Overall product sales were up 94.8 percent to $616.3 million, comparing 1998 to 1997. The increased sales reflect the acquisition of Hi-Lo Automotive Inc. O'Reilly acquired the Texas-based Hi-Lo Jan. 31, 1998.

Hi-Lo comparable-store sales increased 5.4 percent for 1998 and were up 17.5 percent for the fourth quarter, compared to 1997 periods. Combined results of comparable-store product sales increased 6.8 percent for the year and 13.3 percent for the fourth quarter.

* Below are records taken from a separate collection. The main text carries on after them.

(** ** Steps *)
Lemma lib_done {A} (m : M heap A) a h' u :
  m (u_heap u) = Done a h' -> lib m u = Done a (mkUser h' (u_svc u) (u_out u)).
Proof. intros H. unfold lib, zoom. now rewrite H. Qed.
Lemma call_done {A} (m : M K A) a k u :
  m (u_svc u) = Done a k -> call m u = Done a (mkUser (u_heap u) k (u_out u)).
Proof. intros H. unfold call, zoom. now rewrite H. Qed.
Lemma load_done p off u : p <> 0 -> load p off u = Done (ptr (p + off) (u_heap u)) u.
Proof. intros H. unfold load. apply Z.eqb_neq in H as ->. now destruct u. Qed.
Lemma store_done p off v u :
  p <> 0 -> store p off v u = Done tt (mkUser (set_mem (p + off) v (u_heap u)) (u_svc u) (u_out u)).
Proof. intros H. unfold store. now apply Z.eqb_neq in H as ->. Qed.

(** ** A tree in memory

    The blocks of the structure and of an array of [n] words, and a tree under
    construction: the fields are set, and the array holds the ids [l]. *)
Definition tree_block (p : Z) : block := (p - HEADER, units 16).
Definition array_block (arr n : Z) : block := (arr - HEADER, units (4 * n)).
Abbreviation in_use := (used grant base).

Record built (A : list block) (p arr d n : Z) (l : list nat) (h : heap) : Prop := {
  bt_used : in_use h (array_block arr n :: tree_block p :: A);
  bt_room : 4 * n <= HEADER * (units (4 * n) - 1);
  bt_depth : ptr (p + 0) h = d;
  bt_tree : ptr (p + 4) h = arr;
  bt_size : ptr (p + 8) h = n;
  bt_ids : forall j id, l !! j = Some id -> ptr (arr + 4 * Z.of_nat j) h = Z.of_nat id;
}.

Hypothesis grant_bound : forall brk n, grant brk n = true -> brk + n <= KERNBASE.

Lemma built_pointers A p arr d n l h : built A p arr d n l h ->
  p <> 0 /\ arr <> 0 /\ (arr + 4 * n <= p - HEADER \/ p + 16 <= arr - HEADER) /\
  (forall c, c ∈ A -> disj (array_block arr n) c /\ disj (tree_block p) c).
Proof.
  intros B. pose proof (bt_used _ _ _ _ _ _ _ B) as Hu. pose proof (bt_room _ _ _ _ _ _ _ B) as Hn.
  destruct (used_disjoint grant base grant_bound _ _ _ Hu) as (B1 & B0 & Hd).
  pose proof (used_inv grant base grant_bound _ _ Hu) as [L [ok|(_ & _ & E & _)]]; [|discriminate].
  destruct (ok_used _ _ _ _ ok (tree_block p) ltac:(set_solver)) as (T1 & _).
  pose proof (ok_used_disj _ _ _ _ ok) as Hall. inversion Hall as [|?? _ Hall']; subst.
  inversion Hall' as [|?? Hd' _]; subst. rewrite Forall_forall in Hd'.
  pose proof (Hd (tree_block p) ltac:(constructor)) as Ht. unfold disj, block_end, array_block, tree_block in *.
  change (units 16) with 3 in *. unfold HEADER in *. cbn [fst snd] in *.
  split; [lia|]. split; [lia|]. split; [lia|]. intros c Hc. split; [apply Hd; set_solver|now apply Hd'].
Qed.
(** All levels of a command. *)
Definition room (k fuel s : nat) : Prop := (3 * (es - s) + k <= fuel)%nat.
Definition level0 (c : scmd) : Prop := forall s ts fuel, at_toks s (toks 0 c ++ ts) -> Forall tok_ok (toks 0 c ++ ts) -> follow STOP0 ts ->
  room 1 fuel s -> parsed (parseexec buf es fuel) s ts c.
Definition level1 (c : scmd) : Prop := forall s ts fuel, at_toks s (toks 1 c ++ ts) -> Forall tok_ok (toks 1 c ++ ts) -> follow STOP1 ts ->
  room 2 fuel s -> parsed (parsepipe buf es fuel) s ts c.
Definition level2 (c : scmd) : Prop := forall s ts fuel, at_toks s (toks 2 c ++ ts) -> Forall tok_ok (toks 2 c ++ ts) -> follow STOP2 ts ->
  room 2 fuel s -> backed fuel s ts c.
Definition level3 (c : scmd) : Prop := forall s ts fuel, at_toks s (toks 3 c ++ ts) -> Forall tok_ok (toks 3 c ++ ts) -> follow STOP3 ts ->
  room 3 fuel s -> parsed (parseline buf es fuel) s ts c.
Definition levels (c : scmd) : Prop := level0 c /\ level1 c /\ level2 c /\ level3 c.

Lemma up1 c : toks 1 c = toks 0 c -> level0 c -> level1 c.
Proof.
  intros E H0 s ts fuel Hat Ht Hf Hr. rewrite E in Hat, Ht. destruct fuel as [|fuel]; [unfold room in Hr; lia|].
  apply pipe_one; [|now apply Forall_app in Ht as [_ Ht]|done]. apply H0; [done|done| |unfold room in *; lia].
  eapply follow_mono; [exact Hf|]. unfold STOP1, STOP0. set_solver.
Qed.
Lemma up2 c : toks 2 c = toks 1 c -> level1 c -> level2 c.
Proof.
  intros E H1 s ts fuel Hat Ht Hf Hr. rewrite E in Hat, Ht. apply (backs_many fuel 0); [|now apply Forall_app in Ht as [_ Ht]|done].
  apply H1; [done|done| |done]. eapply follow_mono; [exact Hf|]. unfold STOP2, STOP1. set_solver.
Qed.
Lemma up3 c : toks 3 c = toks 2 c -> level2 c -> level3 c.
Proof.
  intros E H2 s ts fuel Hat Ht Hf Hr. rewrite E in Hat, Ht. destruct fuel as [|fuel]; [unfold room in Hr; lia|].
  apply line_one; [|now apply Forall_app in Ht as [_ Ht]|done]. apply H2; [done|done| |unfold room in *; lia].
  eapply follow_mono; [exact Hf|]. unfold STOP3, STOP2. set_solver.
Qed.
(** A command in parentheses. *)
Lemma down0 c rs : toks 0 c = TSym LPAR :: toks 3 c ++ [TSym RPAR] -> level3 c -> Forall (fun r => redir_ok r.1.2 r.2) rs ->
  forall s ts fuel, at_toks s (toks 0 c ++ rstoks rs ++ ts) -> Forall tok_ok (toks 0 c ++ rstoks rs ++ ts) -> follow STOP0 ts ->
    room 1 fuel s -> parsed (parseexec buf es fuel) s ts (sredirs rs c).
Proof.
  intros E H3 Hrs s ts fuel Hat Ht Hf Hr. rewrite E in Hat, Ht. cbn [app] in Hat, Ht. rewrite <- !app_assoc in Hat, Ht. cbn [app] in Hat, Ht.
  destruct fuel as [|fuel]; [unfold room in Hr; lia|]. apply block_at; try done. intros s1 L1 A1. apply H3; [done| | |].
  - now inversion Ht.
  - exists RPAR. split; [done|]. unfold STOP3. set_solver.
  - pose proof (proj1 A1). unfold room in *. lia.
Qed.

Fixpoint csize (c : scmd) : nat :=
  match c with
  | SExec _ => 1
  | SRedir sub _ _ _ => S (csize sub)
  | SPipe l r | SList l r => S (csize l + csize r)
  | SBack sub => S (csize sub)
  end.
Definition is_redir (c : scmd) : bool := match c with SRedir _ _ _ _ => true | _ => false end.
Definition is_back (c : scmd) : bool := match c with SBack _ => true | _ => false end.
(** Two listing requests that differ at most in [before]. *)
Definition same_scope (o o' : ListCheckpointsOptions.t) : Prop :=
  ListCheckpointsOptions.threadId o' = ListCheckpointsOptions.threadId o
  /\ ListCheckpointsOptions.namespace o' = ListCheckpointsOptions.namespace o
  /\ ListCheckpointsOptions.limit o' = ListCheckpointsOptions.limit o
  /\ ListCheckpointsOptions.filter o' = ListCheckpointsOptions.filter o.

(** The events of a method that only reads: lookups, listings and
    yields. *)
Definition is_read (ev : Event) : bool :=
  match ev with
  | GetCheckpoint _ _ _ _ | GetWrites _ _ _ _ | ListCheckpoints _ _ | Yield _ =>
      true
  | PutCheckpoint _ _ | PutWrites _ _ | DeleteThread _ _ => false
  end.

(** Every event a computation leaves satisfies [P]. *)
Definition emits {B A} (P : Event -> bool) (m : M B A) : Prop :=
  forall w, forallb P (trace (m w)) = true.

(** The keys [getWrites] was called with, in order. *)
Fixpoint lookups (t : Trace) : list (string * string * string) :=
  match t with
  | [] => []
  | GetWrites threadId namespace checkpointId _ :: t' =>
      (threadId, namespace, checkpointId) :: lookups t'
  | _ :: t' => lookups t'
  end.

"We are extremely pleased with the 1998 fourth quarter and year-end comparable-store product sales increases," said David O'Reilly, president and chief executive officer, in a release. "The fourth-quarter sales were strengthened by the extended, below-normal temperatures in most of our markets during December."

O'Reilly opened a net 50 new stores in 1998, 14 of which were opened during the fourth quarter. Those stores are apart from the 182 stores added in Texas and Louisiana with the Hi-Lo acquisition. A distribution center in Houston, Texas, was also part of the purchase.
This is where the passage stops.